▶ WORK REQUIRED: Transcribe the listing below in its entirety.

::: DATA FOR THIS EXERCISE

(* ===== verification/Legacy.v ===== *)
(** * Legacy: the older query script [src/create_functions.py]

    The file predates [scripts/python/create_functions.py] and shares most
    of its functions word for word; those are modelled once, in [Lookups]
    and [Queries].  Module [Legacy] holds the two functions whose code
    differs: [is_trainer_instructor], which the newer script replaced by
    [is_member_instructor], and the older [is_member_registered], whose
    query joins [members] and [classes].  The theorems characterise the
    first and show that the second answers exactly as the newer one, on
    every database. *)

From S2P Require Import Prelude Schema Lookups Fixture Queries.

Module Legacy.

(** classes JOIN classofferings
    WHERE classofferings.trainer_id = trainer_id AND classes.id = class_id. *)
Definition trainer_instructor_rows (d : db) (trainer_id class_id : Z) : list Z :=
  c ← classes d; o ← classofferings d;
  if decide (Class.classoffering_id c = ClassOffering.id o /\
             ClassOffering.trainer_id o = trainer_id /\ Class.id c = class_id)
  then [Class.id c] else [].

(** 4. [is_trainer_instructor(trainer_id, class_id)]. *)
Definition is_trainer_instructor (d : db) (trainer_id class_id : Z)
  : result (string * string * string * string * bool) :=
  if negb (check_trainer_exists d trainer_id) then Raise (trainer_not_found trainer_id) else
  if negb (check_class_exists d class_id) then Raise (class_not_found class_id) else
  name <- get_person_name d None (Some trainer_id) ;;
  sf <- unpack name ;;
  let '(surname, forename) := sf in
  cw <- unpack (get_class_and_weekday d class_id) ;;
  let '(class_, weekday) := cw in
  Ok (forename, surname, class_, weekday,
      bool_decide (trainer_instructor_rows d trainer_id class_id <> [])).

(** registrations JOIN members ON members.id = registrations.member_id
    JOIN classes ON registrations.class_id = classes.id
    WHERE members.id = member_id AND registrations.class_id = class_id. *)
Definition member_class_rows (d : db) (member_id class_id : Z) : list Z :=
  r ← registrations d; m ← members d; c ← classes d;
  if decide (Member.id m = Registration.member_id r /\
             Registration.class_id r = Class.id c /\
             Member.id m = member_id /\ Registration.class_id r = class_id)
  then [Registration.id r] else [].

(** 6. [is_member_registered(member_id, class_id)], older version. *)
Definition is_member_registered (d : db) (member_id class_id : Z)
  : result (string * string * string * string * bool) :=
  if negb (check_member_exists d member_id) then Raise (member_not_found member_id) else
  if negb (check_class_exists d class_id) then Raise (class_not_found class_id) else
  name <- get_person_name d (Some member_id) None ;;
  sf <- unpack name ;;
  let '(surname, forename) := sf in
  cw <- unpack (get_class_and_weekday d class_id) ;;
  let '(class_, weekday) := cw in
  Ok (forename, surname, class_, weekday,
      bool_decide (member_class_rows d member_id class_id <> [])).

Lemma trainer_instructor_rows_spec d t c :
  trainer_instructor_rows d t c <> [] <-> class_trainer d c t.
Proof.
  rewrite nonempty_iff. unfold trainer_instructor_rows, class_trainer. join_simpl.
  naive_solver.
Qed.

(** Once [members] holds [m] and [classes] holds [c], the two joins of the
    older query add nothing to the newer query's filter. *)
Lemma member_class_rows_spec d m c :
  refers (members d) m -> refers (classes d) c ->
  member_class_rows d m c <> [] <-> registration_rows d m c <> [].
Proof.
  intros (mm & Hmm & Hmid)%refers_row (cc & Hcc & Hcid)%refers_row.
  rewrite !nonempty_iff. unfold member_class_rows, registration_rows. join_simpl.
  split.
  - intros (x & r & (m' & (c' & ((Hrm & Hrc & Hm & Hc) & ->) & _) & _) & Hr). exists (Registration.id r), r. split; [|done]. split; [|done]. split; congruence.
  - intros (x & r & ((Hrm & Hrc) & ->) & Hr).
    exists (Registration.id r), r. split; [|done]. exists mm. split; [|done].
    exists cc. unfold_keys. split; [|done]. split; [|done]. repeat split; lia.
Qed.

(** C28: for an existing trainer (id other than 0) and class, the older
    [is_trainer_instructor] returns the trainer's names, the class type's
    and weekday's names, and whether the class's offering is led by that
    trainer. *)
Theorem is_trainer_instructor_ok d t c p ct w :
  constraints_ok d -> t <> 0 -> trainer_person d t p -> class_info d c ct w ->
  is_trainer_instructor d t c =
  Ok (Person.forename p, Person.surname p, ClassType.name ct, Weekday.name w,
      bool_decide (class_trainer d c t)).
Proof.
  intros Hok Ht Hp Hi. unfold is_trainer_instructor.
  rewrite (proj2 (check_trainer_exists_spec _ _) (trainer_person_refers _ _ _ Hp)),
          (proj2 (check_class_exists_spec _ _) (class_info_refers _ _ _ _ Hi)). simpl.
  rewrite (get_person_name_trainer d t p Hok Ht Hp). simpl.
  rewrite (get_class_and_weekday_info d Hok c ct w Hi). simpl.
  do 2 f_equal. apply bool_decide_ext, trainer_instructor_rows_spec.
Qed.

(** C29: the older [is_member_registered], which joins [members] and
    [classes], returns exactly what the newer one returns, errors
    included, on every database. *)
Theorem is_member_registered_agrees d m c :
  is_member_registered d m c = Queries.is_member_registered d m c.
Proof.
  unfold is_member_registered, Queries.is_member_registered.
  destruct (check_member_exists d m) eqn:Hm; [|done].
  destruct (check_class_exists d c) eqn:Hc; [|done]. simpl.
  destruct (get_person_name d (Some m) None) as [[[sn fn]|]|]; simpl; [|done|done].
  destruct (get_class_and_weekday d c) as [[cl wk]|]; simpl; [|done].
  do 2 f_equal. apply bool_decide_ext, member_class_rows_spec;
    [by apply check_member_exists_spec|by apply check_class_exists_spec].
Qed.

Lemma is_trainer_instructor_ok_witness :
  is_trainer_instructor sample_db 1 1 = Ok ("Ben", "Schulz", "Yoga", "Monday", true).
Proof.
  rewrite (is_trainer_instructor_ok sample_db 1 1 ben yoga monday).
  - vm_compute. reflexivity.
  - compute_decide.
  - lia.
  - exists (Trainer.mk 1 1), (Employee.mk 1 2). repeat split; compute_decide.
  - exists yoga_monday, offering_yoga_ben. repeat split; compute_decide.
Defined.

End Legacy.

::::::

▶ EXERCISE OUTPUT:
(* ===== verification/Legacy.v ===== *)
(** * Legacy: the older query script [src/create_functions.py]

    The file predates [scripts/python/create_functions.py] and shares most
    of its functions word for word; those are modelled once, in [Lookups]
    and [Queries].  Module [Legacy] holds the two functions whose code
    differs: [is_trainer_instructor], which the newer script replaced by
    [is_member_instructor], and the older [is_member_registered], whose
    query joins [members] and [classes].  The theorems characterise the
    first and show that the second answers exactly as the newer one, on
    every database. *)

From S2P Require Import Prelude Schema Lookups Fixture Queries.

Module Legacy.

(** classes JOIN classofferings
    WHERE classofferings.trainer_id = trainer_id AND classes.id = class_id. *)
Definition trainer_instructor_rows (d : db) (trainer_id class_id : Z) : list Z :=
  c ← classes d; o ← classofferings d;
  if decide (Class.classoffering_id c = ClassOffering.id o /\
             ClassOffering.trainer_id o = trainer_id /\ Class.id c = class_id)
  then [Class.id c] else [].

(** 4. [is_trainer_instructor(trainer_id, class_id)]. *)
Definition is_trainer_instructor (d : db) (trainer_id class_id : Z)
  : result (string * string * string * string * bool) :=
  if negb (check_trainer_exists d trainer_id) then Raise (trainer_not_found trainer_id) else
  if negb (check_class_exists d class_id) then Raise (class_not_found class_id) else
  name <- get_person_name d None (Some trainer_id) ;;
  sf <- unpack name ;;
  let '(surname, forename) := sf in
  cw <- unpack (get_class_and_weekday d class_id) ;;
  let '(class_, weekday) := cw in
  Ok (forename, surname, class_, weekday,
      bool_decide (trainer_instructor_rows d trainer_id class_id <> [])).

(** registrations JOIN members ON members.id = registrations.member_id
    JOIN classes ON registrations.class_id = classes.id
    WHERE members.id = member_id AND registrations.class_id = class_id. *)
Definition member_class_rows (d : db) (member_id class_id : Z) : list Z :=
  r ← registrations d; m ← members d; c ← classes d;
  if decide (Member.id m = Registration.member_id r /\
             Registration.class_id r = Class.id c /\
             Member.id m = member_id /\ Registration.class_id r = class_id)
  then [Registration.id r] else [].

(** 6. [is_member_registered(member_id, class_id)], older version. *)
Definition is_member_registered (d : db) (member_id class_id : Z)
  : result (string * string * string * string * bool) :=
  if negb (check_member_exists d member_id) then Raise (member_not_found member_id) else
  if negb (check_class_exists d class_id) then Raise (class_not_found class_id) else
  name <- get_person_name d (Some member_id) None ;;
  sf <- unpack name ;;
  let '(surname, forename) := sf in
  cw <- unpack (get_class_and_weekday d class_id) ;;
  let '(class_, weekday) := cw in
  Ok (forename, surname, class_, weekday,
      bool_decide (member_class_rows d member_id class_id <> [])).

Lemma trainer_instructor_rows_spec d t c :
  trainer_instructor_rows d t c <> [] <-> class_trainer d c t.
Proof.
  rewrite nonempty_iff. unfold trainer_instructor_rows, class_trainer. join_simpl.
  naive_solver.
Qed.

(** Once [members] holds [m] and [classes] holds [c], the two joins of the
    older query add nothing to the newer query's filter. *)
Lemma member_class_rows_spec d m c :
  refers (members d) m -> refers (classes d) c ->
  member_class_rows d m c <> [] <-> registration_rows d m c <> [].
Proof.
  intros (mm & Hmm & Hmid)%refers_row (cc & Hcc & Hcid)%refers_row.
  rewrite !nonempty_iff. unfold member_class_rows, registration_rows. join_simpl.
  split.
  - intros (x & r & (m' & (c' & ((Hrm & Hrc & Hm & Hc) & ->) & _) & _) & Hr). exists (Registration.id r), r. split; [|done]. split; [|done]. split; congruence.
  - intros (x & r & ((Hrm & Hrc) & ->) & Hr).
    exists (Registration.id r), r. split; [|done]. exists mm. split; [|done].
    exists cc. unfold_keys. split; [|done]. split; [|done]. repeat split; lia.
Qed.

(** C28: for an existing trainer (id other than 0) and class, the older
    [is_trainer_instructor] returns the trainer's names, the class type's
    and weekday's names, and whether the class's offering is led by that
    trainer. *)
Theorem is_trainer_instructor_ok d t c p ct w :
  constraints_ok d -> t <> 0 -> trainer_person d t p -> class_info d c ct w ->
  is_trainer_instructor d t c =
  Ok (Person.forename p, Person.surname p, ClassType.name ct, Weekday.name w,
      bool_decide (class_trainer d c t)).
Proof.
  intros Hok Ht Hp Hi. unfold is_trainer_instructor.
  rewrite (proj2 (check_trainer_exists_spec _ _) (trainer_person_refers _ _ _ Hp)),
          (proj2 (check_class_exists_spec _ _) (class_info_refers _ _ _ _ Hi)). simpl.
  rewrite (get_person_name_trainer d t p Hok Ht Hp). simpl.
  rewrite (get_class_and_weekday_info d Hok c ct w Hi). simpl.
  do 2 f_equal. apply bool_decide_ext, trainer_instructor_rows_spec.
Qed.

(** C29: the older [is_member_registered], which joins [members] and
    [classes], returns exactly what the newer one returns, errors
    included, on every database. *)
Theorem is_member_registered_agrees d m c :
  is_member_registered d m c = Queries.is_member_registered d m c.
Proof.
  unfold is_member_registered, Queries.is_member_registered.
  destruct (check_member_exists d m) eqn:Hm; [|done].
  destruct (check_class_exists d c) eqn:Hc; [|done]. simpl.
  destruct (get_person_name d (Some m) None) as [[[sn fn]|]|]; simpl; [|done|done].
  destruct (get_class_and_weekday d c) as [[cl wk]|]; simpl; [|done].
  do 2 f_equal. apply bool_decide_ext, member_class_rows_spec;
    [by apply check_member_exists_spec|by apply check_class_exists_spec].
Qed.

Lemma is_trainer_instructor_ok_witness :
  is_trainer_instructor sample_db 1 1 = Ok ("Ben", "Schulz", "Yoga", "Monday", true).
Proof.
  rewrite (is_trainer_instructor_ok sample_db 1 1 ben yoga monday).
  - vm_compute. reflexivity.
  - compute_decide.
  - lia.
  - exists (Trainer.mk 1 1), (Employee.mk 1 2). repeat split; compute_decide.
  - exists yoga_monday, offering_yoga_ben. repeat split; compute_decide.
Defined.

End Legacy.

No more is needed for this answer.